RAW DATA.
========
Lemma handle_message_publishes_or_logs_error_witness :
  exists w' l rec,
    handle_message sample_uuid4 sample_now sample_MODELS
                   (inr (PDict sample_payload)) connected_world = (inr tt, w') /\
    log w' = log connected_world ++ l ++ [rec] /\
    ((rec = Info_sent KAFKA_OUTPUT_TOPIC /\
      exists r, outbox w' = outbox connected_world ++ [(KAFKA_OUTPUT_TOPIC, dict r)]) \/
     (is_error rec = true /\ outbox w' = outbox connected_world)).
Proof.
  apply (handle_message_publishes_or_logs_error
           sample_uuid4 sample_now sample_MODELS
           (inr (PDict sample_payload)) connected_world).
  discriminate.
Defined.

Lemma handle_message_without_registered_model_witness :
  exists w' l rec,
    handle_message sample_uuid4 sample_now sample_MODELS
                   (inr (PDict [ ("model_id", PInt 5);
                                 ("features", py_of_features sample_features) ]))
                   connected_world = (inr tt, w') /\
    invocations w' = invocations connected_world /\
    outbox w' = outbox connected_world /\
    log w' = log connected_world ++ l ++ [rec] /\
    is_error rec = true.
Proof.
  apply (handle_message_without_registered_model
           sample_uuid4 sample_now sample_MODELS
           [ ("model_id", PInt 5); ("features", py_of_features sample_features) ]
           connected_world).
  intros m H. discriminate H.
Defined.

Lemma make_prediction_validates_after_the_call_witness :
  exists w',
    make_prediction sample_uuid4 sample_now sample_MODELS
                    (PStr "anomaly_detection") (PDict [("x", PList [])]) PNone
                    fresh_world =
      (inl (PyException "ValidationError" "PredictionOutput"), w') /\
    invocations w' = invocations fresh_world ++
                     [(PStr "anomaly_detection", PDict [("x", PList [])])] /\
    outbox w' = outbox fresh_world.
Proof.
  eapply (make_prediction_validates_after_the_call
            sample_uuid4 sample_now sample_MODELS "anomaly_detection" _
            (PDict [("x", PList [])]) PNone _ _ fresh_world);
    reflexivity.
Defined.

Lemma make_prediction_on_non_string_id_witness :
  make_prediction sample_uuid4 sample_now sample_MODELS
                  (PList [PStr "anomaly_detection"])
                  (py_of_features sample_features) PNone connected_world =
    (inl (PyException "TypeError" "unhashable type"), connected_world).
Proof.
  apply (make_prediction_on_non_string_id
           sample_uuid4 sample_now sample_MODELS
           (PList [PStr "anomaly_detection"])
           (py_of_features sample_features) PNone connected_world).
  intros s H. discriminate H.
Defined.

Lemma predict_unknown_path_is_404_witness :
  predict sample_uuid4 sample_now sample_MODELS "unknown_model"
          empty_features_request fresh_world =
    (inl (HTTPException 404
            [inl "Model '"; inr (PStr "unknown_model"); inl "' not found"]),
     fresh_world) /\
  http_status (fst (predict sample_uuid4 sample_now sample_MODELS "unknown_model"
                            empty_features_request fresh_world)) = 404.
Proof.
  apply (predict_unknown_path_is_404
           sample_uuid4 sample_now sample_MODELS "unknown_model"
           empty_features_request fresh_world).
  reflexivity.
Defined.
========
ABOUT THIS EXERCISE. Go through the listing above and locate each line that holds the word "intros". Copy those lines.

SOLUTION.
  intros m H. discriminate H.
  intros s H. discriminate H.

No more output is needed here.